## ABOUT THIS EXERCISE
Only the closing portion of the entries is to be reproduced: the line containing "let '(r, c) := p (w_clipboard w) in" through the very last line, exactly as written.

## STUDY MATERIAL
Definition Backend (A : Type) : Type := World → BackendResult A * World.
#[export] Instance Backend_ret : MRet Backend := λ A a w, (Ok a, w).
#[export] Instance Backend_bind : MBind Backend :=
  λ A C f m w, match m w with (Ok a, w1) => f a w1 | (Err e, w1) => (Err e, w1) end.
Definition lift {A} (r : BackendResult A) : Backend A := λ w, (r, w).
(** [match m { Ok(_) => .., Err(error) => .. }]: the error is a value. *)
Definition attempt {A} (m : Backend A) : Backend (BackendResult A) := λ w, let '(r, w1) := m w in (Ok r, w1).

Definition set_disk (fs : Fs) (w : World) : World :=
  mkWorld (w_db w) (w_turns w) (w_store w) fs (w_io w) (w_clipboard w) (w_active w) (w_closed w) (w_ticks w) (w_seen w).
Definition set_io (l : list IoOutcome) (w : World) : World :=
  mkWorld (w_db w) (w_turns w) (w_store w) (w_disk w) l (w_clipboard w) (w_active w) (w_closed w) (w_ticks w) (w_seen w).
Definition set_store (db : Database Tables) (l : list Turn) (seen : list Tables) (w : World) : World :=
  mkWorld db l (w_store w) (w_disk w) (w_io w) (w_clipboard w) (w_active w) (w_closed w) (w_ticks w) seen.

Definition get_disk : Backend Fs := λ w, (Ok (w_disk w), w).
Definition get_active : Backend (option string) := λ w, (Ok (w_active w), w).
Definition set_active (p : option string) : Backend unit := λ w,
  (Ok tt, mkWorld (w_db w) (w_turns w) (w_store w) (w_disk w) (w_io w) (w_clipboard w) p (w_closed w) (w_ticks w) (w_seen w)).
Definition set_closed : Backend unit := λ w,
  (Ok tt, mkWorld (w_db w) (w_turns w) (w_store w) (w_disk w) (w_io w) (w_clipboard w) (w_active w) true (w_ticks w) (w_seen w)).
(** A fresh draw of the environment. *)
Definition tick : Backend nat := λ w,
  (Ok (w_ticks w), mkWorld (w_db w) (w_turns w) (w_store w) (w_disk w) (w_io w) (w_clipboard w) (w_active w) (w_closed w)
                           (S (w_ticks w)) (w_seen w)).
Definition ensure_running : Backend unit := λ w,
  (if w_closed w then Err (unavailable "Clipboard backend is shut down") else Ok tt, w).
Definition on_clipboard (p : Publishing) : Backend unit := λ w,
  let '(r, c) := p (w_clipboard w) in
  (r, mkWorld (w_db w) (w_turns w) (w_store w) (w_disk w) (w_io w) c (w_active w) (w_closed w) (w_ticks w) (w_seen w)).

## RESPONSE AREA
  let '(r, c) := p (w_clipboard w) in
  (r, mkWorld (w_db w) (w_turns w) (w_store w) (w_disk w) (w_io w) c (w_active w) (w_closed w) (w_ticks w) (w_seen w)).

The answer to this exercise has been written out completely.